Didn't appear to share the same vision of the city as many long-time residents. Perceived as a "them" rather than an "us" despite being a Native Washingtonian.
Anonymous
I don't think he beleived he needed to persuade people that he was indeed a good mayor. It sounds crazy but in my mind he lost because he didn't focus on his own PR. Just because you are doing a good job doesn't mean you can rest on your laurels. He swept all precincts in this city and and didn't capitalize on that good will and sustain it. A sad and unfortunate story.
Anonymous
Michelle Rhee.
Anonymous
OP here. Thanks for the insights and comments so far. I remember a few years back, I saw Fenty at the national marathon, just before the race started, and he seemed so down-to-earth, no entourage or anything, etc. I don't know the details about M Rhee - i only recall that she and Fenty were making drastic changes to education in DC. I am guessing that she wasn't too popular. I hope that the new mayor is doing a good job, and that folks are pleased with him.
takoma
Member Offline
To follow up on 15:19, I think Rhee was the perfect symbol of Fenty's problem. Like him, she touted results and did not let politics get in the way. But politics is the art of dealing with people, and placing results over people is no way to win people over.

That is not to say that there were not people who appreciated the results. And as long as they never got in the way, they continued to support him and still do.
Anonymous
seemed arrogant and aloof to many, plus Michelle Rhee was a one woman anti-re-election machine for the mayor imo.
Anonymous
takoma wrote:To follow up on 15:19, I think Rhee was the perfect symbol of Fenty's problem. Like him, she touted results and did not let politics get in the way. But politics is the art of dealing with people, and placing results over people is no way to win people over.

That is not to say that there were not people who appreciated the results. And as long as they never got in the way, they continued to support him and still do.
The problem was that her "results" were a mixed bag. She made mistakes and refused to be accountable for them. She made a mess of the budget but was able to adapt because she got foundations to make up what was missing. Lots of people got fired and hired. Some should not have been fired and some should have but it ended up sowing lots of distrust in the system. And we're still sorting out whether there was a major cheating scandal in DC schools under her watch.

But if you keep telling people you really really care about children and that the people who disagree with you don't care as much as you do, I guess that's enough for some folks. Sorry, takoma, I wish I could agree with you. I'm just not convinced that it was only a matter of learning how to deal with people diplomatically. I also think she was just in over her head.
Anonymous
Anonymous wrote:seemed arrogant and aloof to many, plus Michelle Rhee was a one woman anti-re-election machine for the mayor imo.
And Ron Moten didn't help either.
takoma
Member Offline
Anonymous wrote:
takoma wrote:To follow up on 15:19, I think Rhee was the perfect symbol of Fenty's problem. Like him, she touted results and did not let politics get in the way. But politics is the art of dealing with people, and placing results over people is no way to win people over.

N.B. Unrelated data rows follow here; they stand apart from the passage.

(* ===== verification/ServerSim.v ===== *)
(** * What a server does to a block store, on its map

    The closures the server runs on the store of a repository, run on the finite map the
    store stands for: they answer the same, and leave the store at the map they leave. *)

From S2P Require Import Prelude Serde Types Block Store Object Utils Branch NetTypes NetErrors.
From S2P Require Import ObjectTree ObjectStore ObjectSim Server.

#[export] Instance map_served : ServedStore (gmap BlockId Block) := {
  served_pin _ m := Ret (Ok tt, m);
  served_unpin _ m := Ret (Ok tt, m)
}.

Section Sim.
Context {R : Type} `{!Crypto, !Bloom}.
Context `{!Serde Block, !Serde BlockContentV0, !Serde ObjectContent, !SerdeLaws Block}.
Context `{!RepoStore R, !RepoStoreSpec R, !RepoStoreTotal R, !ServedStore R, !RepoDirs R, !ServedSpec R}.
Implicit Types (r : R).
Variable obj_fuel : nat.

(** The same answer, in a store that stands for the map. *)
Definition answer_like {A E} (RA : A → A → Prop) (x : result A E * gmap BlockId Block)
    (y : result A E * R) : Prop :=
  result_like RA x.1 y.1 ∧ store_inv y.2 ∧ x.2 = store_view y.2.
Definition repo_sim {A E} (RA : A → A → Prop)
    (f : gmap BlockId Block → outcome (result A E * gmap BlockId Block))
    (g : R → outcome (result A E * R)) : Prop :=
  ∀ r, store_inv r → osim (answer_like RA) (f (store_view r)) (g r).

Lemma repo_sim_ret {A E} (RA : A → A → Prop) (x y : result A E) :
  result_like RA x y → repo_sim RA (λ m, Ret (x, m)) (λ r, Ret (y, r)).
Proof. intros Hxy r Hr. by constructor. Qed.

Lemma load_object_sim {A} (RA : A → A → Prop) id (k : Object → on_repo A)
    (k' : Object → on_repo (R := R) A) :
  (∀ o o', object_like o o' → repo_sim RA (k o) (k' o')) →
  repo_sim RA (load_object obj_fuel id k) (load_object obj_fuel id k').
Proof.
  intros Hk r Hr. unfold load_object.
  eapply osim_bind; [by apply Object_load_sim|].
  intros [res m] [res' r'] (Hres & Hm & Hi & Hv). cbn in *. subst m. rewrite <- Hv.
  destruct res as [o|e], res' as [o'|e']; try done; [by apply Hk|by constructor].
Qed.

Lemma each_block_sim act act' bs bs' d :
  (∀ id, repo_sim eq (act id) (act' id)) → Forall2 like bs bs' →
  repo_sim eq (each_block act bs d) (each_block act' bs' d).
Proof.
  intros Hact Hbs. revert d. induction Hbs as [|b b' bs bs' [Hb _] Hbs IH]; intros d r Hr.
  { by constructor. }
  cbn [each_block]. rewrite (same_id _ _ Hb). destruct (decide _); [by apply IH|].
  eapply osim_bind; [by apply Hact|].
  intros [res m] [res' r'] (Hres & Hi & Hm). cbn in *. subst m.
  destruct res as [u|e], res' as [u'|e']; try done; [by apply IH|].
  cbn in Hres. subst e'. by constructor.
Qed.
Lemma send_blocks_like bs bs' d : Forall2 like bs bs' →
  (send_blocks bs d).2 = (send_blocks bs' d).2 ∧
  Forall2 like (send_blocks bs d).1 (send_blocks bs' d).1.
Proof.
  intros Hbs. revert d. induction Hbs as [|b b' bs bs' Hb Hbs IH]; intros d; [by split|].
  cbn [send_blocks]. rewrite (same_id _ _ (proj1 Hb)). destruct (decide _); [apply IH|].
  destruct (IH ({[Block_id b]} ∪ d)) as [H1 H2].
  destruct (send_blocks bs _), (send_blocks bs' _). cbn in *. split; [done|by constructor].
Qed.

(** ** The methods of a store *)

Lemma put_sim b : id_ok b → repo_sim eq (store_put b) (store_put b).
Proof.
  intros Hid r Hr. destruct (store_put_returns r b Hr Hid) as [[res r'] Hput]. rewrite Hput.
  destruct (store_put_spec r b res r' Hr Hid Hput) as (-> & Hi & Hv). by constructor.
Qed.
Lemma del_block_sim id : repo_sim eq (del_block id) (del_block id).
Proof.
  intros r Hr. unfold del_block. destruct (store_del_returns r id Hr) as [[res r'] Hdel]. rewrite Hdel.
  destruct (store_del_spec r id res r' Hr Hdel) as [Hi Hres]. cbn.
  destruct (store_view r !! id) as [b|] eqn:Hb.
  - destruct Hres as (b' & n & -> & _ & Hv). by constructor.
  - destruct Hres as [-> Hv]. rewrite delete_id by done. by constructor.
Qed.
Lemma pin_sim id : repo_sim eq (served_pin id) (served_pin id).
Proof.
  intros r Hr. destruct (served_pin_spec id r Hr) as (r' & -> & Hi & Hv). by constructor.
Qed.
Lemma unpin_sim id : repo_sim eq (served_unpin id) (served_unpin id).
Proof.
  intros r Hr. destruct (served_unpin_spec id r Hr) as (r' & -> & Hi & Hv). by constructor.
Qed.

(** ** The closures of the server *)

Lemma put_block_in_sim b : id_ok b → repo_sim eq (put_block_in b) (put_block_in b).
Proof.
  intros Hid r Hr. unfold put_block_in. eapply osim_bind; [by apply put_sim|].
  intros [res m] [res' r'] (Hres & Hi & Hm). cbn in *. subst m. constructor.
  by destruct res, res'; cbn in *; simplify_eq.
Qed.
Lemma del_object_in_sim id : repo_sim eq (del_object_in obj_fuel id) (del_object_in obj_fuel id).
Proof.
  apply load_object_sim. intros o o' [Hb _]. apply each_block_sim; [apply del_block_sim|done].
Qed.
Lemma pin_object_in_sim id : repo_sim eq (pin_object_in obj_fuel id) (pin_object_in obj_fuel id).
Proof. apply load_object_sim. intros o o' [Hb _]. apply each_block_sim; [apply pin_sim|done]. Qed.
Lemma unpin_object_in_sim id :
  repo_sim eq (unpin_object_in obj_fuel id) (unpin_object_in obj_fuel id).
Proof. apply load_object_sim. intros o o' [Hb _]. apply each_block_sim; [apply unpin_sim|done]. Qed.
Lemma get_block_in_sim id children :
  repo_sim (Forall2 like) (get_block_in obj_fuel id children) (get_block_in obj_fuel id children).
Proof.
  unfold get_block_in. destruct children; cbn [negb].
  - apply load_object_sim. intros o o' [Hb _]. apply repo_sim_ret. cbn.
    by apply send_blocks_like.
  - intros r Hr. cbn. destruct (get_sim id r Hr) as (res & r' & -> & [Hi Hv] & Hres). cbn.
    constructor. destruct (store_view r !! id) as [b|], res as [b'|e']; try done;
      cbn in *; [|by subst]. split_and!; [by constructor|done..].
Qed.

Lemma send_objects_sim ids d :
  repo_sim (Forall2 like) (send_objects obj_fuel ids d) (send_objects obj_fuel ids d).
Proof.
  revert d. induction ids as [|id ids IH]; intros d r Hr; cbn [send_objects].
  { constructor. split_and!; [constructor|done..]. }
  eapply osim_bind; [by apply Object_load_sim|].
  intros [res m] [res' r'] (Hres & Hm & Hi & Hv). cbn in *. subst m. rewrite <- Hv.
  destruct res as [o|e], res' as [o'|e']; try done; [|by constructor].
  destruct Hres as [Hb _]. destruct (send_blocks_like _ _ d Hb) as [Hd Hs].
  destruct (send_blocks (Object_blocks o) d) as [sent d1].
  destruct (send_blocks (Object_blocks o') d) as [sent' d2]. cbn in *. subst d2.
  eapply osim_bind; [by apply IH|].
  intros [rest m] [rest' r2] (Hrest & Hi2 & Hm). cbn in *. subst m. constructor.
  destruct rest, rest'; try done. split_and!; [by apply Forall2_app|done..].
Qed.

(** ** The walk of a synchronization *)

Definition walk_like {A} (x : A * gset ObjectId * gmap BlockId Block)
    (y : A * gset ObjectId * R) : Prop :=
  x.1 = y.1 ∧ store_inv y.2 ∧ x.2 = store_view y.2.
Definition found_like (x : bool * sync_state (S := gmap BlockId Block))
    (y : bool * sync_state (S := R)) : Prop := x.1 = y.1 ∧ walk_like x.2 y.2.
Definition visit_sim {A B} (RA : A → B → Prop)
    (x : outcome (result A Object.ObjectParseError))
    (y : outcome (result B Object.ObjectParseError)) : Prop := osim (result_like RA) x y.

Lemma visit_try {A B A' B'} (RA : A → B → Prop) (RB : A' → B' → Prop) m m' k k' :
  visit_sim RA m m' → (∀ a b, RA a b → visit_sim RB (k a) (k' b)) →
  visit_sim RB (try_bind m k) (try_bind m' k').
Proof.
  intros [x y Hxy| |] Hk; cbn; [|constructor..].
  destruct x, y; try done; cbn in *; [by apply Hk|]. by constructor.
Qed.

Lemma sync_deps_sim rec rec' deps found V M r :
  (∀ o o' V M r, object_like o o' → store_inv r →
     visit_sim found_like (rec o (V, M, store_view r)) (rec' o' (V, M, r))) →
  store_inv r →
  visit_sim found_like (sync_deps obj_fuel rec deps found (V, M, store_view r))
                       (sync_deps obj_fuel rec' deps found (V, M, r)).
Proof.
  intros Hrec. revert found V M r. induction deps as [|id deps IH]; intros found V M r Hr.
  { by repeat constructor. }
  cbn [sync_deps]. eapply osim_bind; [by apply Object_load_sim|].
  intros [res m] [res' r'] (Hres & Hm & Hi & Hv). cbn in *. subst m. rewrite <- Hv.
  destruct res as [o|e], res' as [o'|e']; try done; cbn in Hres.
  - destruct (decide _); [by apply IH|]. eapply visit_try; [by apply Hrec|].
    intros [f [[V1 M1] m]] [f' [[V2 M2] r2]] (Hf & Hs & Hi2 & Hm). cbn in *. simplify_eq.
    by apply IH.
  - subst e'. destruct e; try (by repeat constructor). by apply IH.
Qed.
Lemma sync_load_branch_sim fuel heads o o' V M r :
  object_like o o' → store_inv r →
  visit_sim found_like (sync_load_branch obj_fuel fuel heads o (V, M, store_view r))
                       (sync_load_branch obj_fuel fuel heads o' (V, M, r)).
Proof.
  revert o o' V M r. induction fuel as [|fuel IH]; intros o o' V M r Ho Hr; [constructor|].
  cbn [sync_load_branch]. eapply (osim_bind eq).
  { unfold Object_id. destruct (root_like o o' Ho) as [b b' [Hb _]| |]; [|constructor..].
    constructor. by rewrite (same_id _ _ Hb). }
  intros i i' <-. rewrite (proj2 Ho).
  destruct (negb _ && negb _); [|by repeat constructor].
  by apply sync_deps_sim.
Qed.
Lemma sync_heads_sim fuel heads their V M r : store_inv r →
  visit_sim walk_like (sync_heads obj_fuel fuel heads their V M (store_view r))
                      (sync_heads obj_fuel fuel heads their V M r).
Proof.
  revert V M r. induction heads as [|id heads IH]; intros V M r Hr; cbn [sync_heads].
  { by repeat constructor. }
  eapply osim_bind; [by apply Object_load_sim|].
  intros [res m] [res' r'] (Hres & Hm & Hi & Hv). cbn in *. subst m. rewrite <- Hv.
  destruct res as [o|e], res' as [o'|e']; try done; cbn in Hres; [|by repeat constructor].
  eapply visit_try; [by apply sync_load_branch_sim|].
  intros [f [[V1 M1] m]] [f' [[V2 M2] r2]] (Hf & Hs & Hi2 & Hm). cbn in *. simplify_eq.
  by apply IH.
Qed.
Lemma sync_req_sim fuel ours theirs filter r : store_inv r →
  visit_sim (λ x y, x.1 = y.1 ∧ store_inv y.2 ∧ x.2 = store_view y.2)
    (sync_req obj_fuel fuel ours theirs filter (store_view r))
    (sync_req obj_fuel fuel ours theirs filter r).
Proof.
  intros Hr. unfold sync_req. eapply visit_try; [by apply sync_heads_sim|].
  intros [[V1 M1] m] [[V2 M2] r2] (Hs & Hi & Hm). cbn in *. simplify_eq.
  eapply visit_try; [by apply sync_heads_sim|].
  intros [[V3 M3] m3] [[V4 M4] r4] (Hs & Hi4 & Hm4). cbn in *. simplify_eq. by repeat constructor.
Qed.
Lemma sync_branch_in_sim fuel heads known filter :
  repo_sim (Forall2 like) (sync_branch_in obj_fuel fuel heads known filter)
                          (sync_branch_in obj_fuel fuel heads known filter).
Proof.
  intros r Hr. unfold sync_branch_in. eapply osim_bind; [by apply sync_req_sim|].
  intros res res' Hres. destruct res as [[ids m]|e], res' as [[ids' r']|e']; try done; cbn in Hres.
  - destruct Hres as (-> & Hi & ->). by apply send_objects_sim.
  - by constructor.
Qed.
End Sim.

That is not to say that there were not people who appreciated the results. And as long as they never got in the way, they continued to support him and still do.
The problem was that her "results" were a mixed bag. She made mistakes and refused to be accountable for them. She made a mess of the budget but was able to adapt because she got foundations to make up what was missing. Lots of people got fired and hired. Some should not have been fired and some should have but it ended up sowing lots of distrust in the system. And we're still sorting out whether there was a major cheating scandal in DC schools under her watch.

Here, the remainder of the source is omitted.